Discover some of the interesting features that have landed in stable and beta web browsers during September 2023.

Stable browser releases

In September 2023 Firefox 118, Safari 17, and Chrome 117 became stable. This post takes a look at what that means for the web platform.

The subgrid value for grid-template-columns and grid-template-rows is included in Chrome 117, making this longed for feature interoperable. You can learn more about subgrid in the article CSS subgrid.

Browser Support

  • 117
  • 117
  • 71
  • 16

Source

Chrome also includes three new CSS features to easily add entry and exit animations, and smoothly animate to and from the top layer dismissible elements such as dialogs and popovers. You can learn about the transition-behavior property, @starting-style rule, and overlay property in the article Four new CSS features for entry and exit animations.

Also in Chrome 117 is JavaScript array grouping with the Object.groupBy and Map.groupBy static methods.

Browser Support

  • 117
  • 117
  • 119
  • 17.4

Source

Safari 17 includes the popover attribute, to add support for the Popover API.

Safari 17 and Firefox 118 include the HTML <search> element. This element represents the parts of the page or application that contain funtionality for search or filtering content.

Browser Support

  • 118
  • 118
  • 118
  • 17

Source

There are lots of new CSS features included in Safari 17, including @counter-style. This rule lets you define counter styles that are outside the predefined list of style. This feature is now available in all three engines.

Browser Support

  • 91
  • 91
  • 33
  • 17

Source

Firefox 118 includes several additional CSS math functions: abs(), sign(), round(), mod(), rem(), pow(), sqrt(), hypot(), log(), and exp().

Browser Support

  • 120
  • 120
  • 118
  • 15.4

Source

Safari 17 also includes support for HEIC/HEIF images, and JPEG XL.

Beta browser releases

Beta browser versions give you a preview of things that will be in the next stable version of the browser. It's a great time to test new features, or removals, that could impact your site before the world gets that release. New betas are Firefox 119, Safari 17.1, and Chrome 118. These releases bring many great features to the platform. Check out the release notes for all of the details, here are just a few highlights.

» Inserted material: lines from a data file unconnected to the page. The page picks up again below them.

Definition hugging_face_token (c : ConfigSnapshot) (path : str) : Result str :=
  match option_ c path $"HF_TOKEN" [] with
  | [] =>
      match hugging_face_token_path c path with
      | [] => Ok []
      | token_path =>
          exists_ ← path_exists token_path $"Hugging Face token";
          if negb exists_ then Ok []
          else contents ← read_text_file token_path $"Hugging Face token"; Ok (trim contents)
      end
  | token => Ok token
  end.

Definition prepare_hugging_face (c : ConfigSnapshot) (object : Resolved) (if_match : str)
    : Result PreparedRequest :=
  let path := canonical_uri object in
  let endpoint := without_trailing_slash (option_ c path $"HF_ENDPOINT" $"https://huggingface.co") in
  normalized ← http_endpoint endpoint $"HF_ENDPOINT" true;
  let endpoint := without_trailing_slash normalized in
  parts ← split_url endpoint;
  if negb (str_eqb (query parts) []) then Err (config_error $"HF_ENDPOINT cannot contain a query")
  else
    token ← hugging_face_token c path;
    let headers := (if str_eqb token [] then [] else [($"Authorization", $"Bearer " ++ token)])
                   ++ if_match_header if_match in
    headers ← add_configured_headers c headers true;
    Ok (new_request (endpoint ++ target object) headers).

(** ** [crypto.cpp] *)

Definition xor_byte (n : nat) (c : ascii) : ascii := ascii_of_nat (Nat.lxor (nat_of_ascii c) n).
Definition kSha256Block : nat := 64.
Definition hmac_failed : RequestError := credentials_error $"OpenSSL HMAC failed".

(** The key in one block: its digest when it is longer, padded with zeros. *)
Definition hmac_block (key : str) : option str :=
  let pad s := s ++ repeat "000"%char (kSha256Block - length s) in
  if (kSha256Block <? length key)%nat then pad <$> EVP_sha256 key else Some (pad key).

Definition hmac_sha256 (key value : str) : Result str :=
  match (block ← hmac_block key;
         inner ← EVP_sha256 (map (xor_byte 54) block ++ value);
         EVP_sha256 (map (xor_byte 92) block ++ inner)) with
  | Some result => Ok result
  | None => Err hmac_failed
  end.

Definition sha256 (value : str) : Result str :=
  match EVP_sha256 value with
  | Some digest => Ok digest
  | None => Err (credentials_error $"OpenSSL SHA256 failed")
  end.

(** [hmac] with [EVP_sha1]. *)
Definition hmac (key value : str) : Result str :=
  if INT_MAX <? Z.of_nat (length key) then Err (credentials_error $"HMAC parameters are not supported")
  else match HMAC_sha1 key value with
       | Some result => Ok result
       | None => Err hmac_failed
       end.

Definition base64 (bytes : str) : str := match bytes with [] => [] | _ => EVP_EncodeBlock bytes end.

Definition rfc7231_date (now : Z) : str := strftime_utc now $"%a, %d %b %Y %H:%M:%S GMT".

(** ** [s3_signing.cpp] *)

Definition virtual_host_url (endpoint : UrlParts) (bucket key : str) : str :=
  scheme endpoint ++ $"://" ++ bucket ++ $"." ++ authority endpoint
  ++ (if str_eqb (u_path endpoint) $"/" then $"/" else without_trailing_slash (u_path endpoint) ++ $"/")
  ++ encode_path key.

Definition signed_host (url : UrlParts) : str :=
  let default_port := if str_eqb (scheme url) $"https" then $":443" else $":80" in
  if ends_with (authority url) default_port
  then take (length (authority url) - length default_port) (authority url)
  else authority url.

Definition hex_lower (n : nat) : ascii := nth n $"0123456789abcdef" "0"%char.
Definition hex (bytes : str) : str :=
  flat_map (fun c => [hex_lower (nat_of_ascii c / 16); hex_lower (nat_of_ascii c mod 16)]) bytes.

Record SigningKeyCache := mkKeyCache {
  k_secret : str; k_date : str; k_region : str; k_key : str; k_valid : bool;
}.
#[export] Instance SigningKeyCache_eta : Eta SigningKeyCache := fun r =>
  mkKeyCache (k_secret r) (k_date r) (k_region r) (k_key r) (k_valid r).
Definition empty_key_cache : SigningKeyCache := mkKeyCache [] [] [] [] false.

(** The four HMACs. *)
Definition derive_key (secret date region : str) : Result str :=
  date_key ← hmac_sha256 ($"AWS4" ++ secret) date;
  region_key ← hmac_sha256 date_key region;
  service_key ← hmac_sha256 region_key $"s3";
  hmac_sha256 service_key $"aws4_request".

Definition signing_key (cache : SigningKeyCache) (secret date region : str)
    : Result str * SigningKeyCache :=
  if k_valid cache && str_eqb (k_secret cache) secret && str_eqb (k_date cache) date
     && str_eqb (k_region cache) region
  then (Ok (k_key cache), cache)
  else match derive_key secret date region with
       | Ok key => (Ok key, mkKeyCache secret date region key true)
       | Err e => (Err e, cache)
       end.

Definition valid_aws_region (region : str) : bool :=
  negb (str_eqb region []) && forallb (fun c => is_alnum c || Ascii.eqb c "-") region.

Record S3GetRequest := mkS3Get {
  s3_endpoint : str; endpoint_option : str; bucket : str; s3_key : str; region : str;
  virtual_hosting : bool; request_payer : str;
}.
#[export] Instance S3GetRequest_eta : Eta S3GetRequest := fun r =>
  mkS3Get (s3_endpoint r) (endpoint_option r) (bucket r) (s3_key r) (region r) (virtual_hosting r)
    (request_payer r).

(** [std::ranges::sort] by name; the names are distinct. *)
Fixpoint insert_header (h : Header) (l : list Header) : list Header :=
  match l with
  | [] => [h]
  | g :: l' => if str_ltb g.1 h.1 then g :: insert_header h l' else h :: l
  end.
Definition sort_headers (l : list Header) : list Header := foldr insert_header [] l.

The <search> element, shipping in Firefox and Safari this month is included in Chrome 118, meaning this feature is quickly landing across all three engines.

The Object.groupBy and Map.groupBy static methods are part of Firefox 119.

Chrome 118 includes CSS scoped styles with the @scope rule and new media features with prefers-reduced-transparency and scripting.

Safari 17.1 is currently a release that fixes a range of issues across the platform.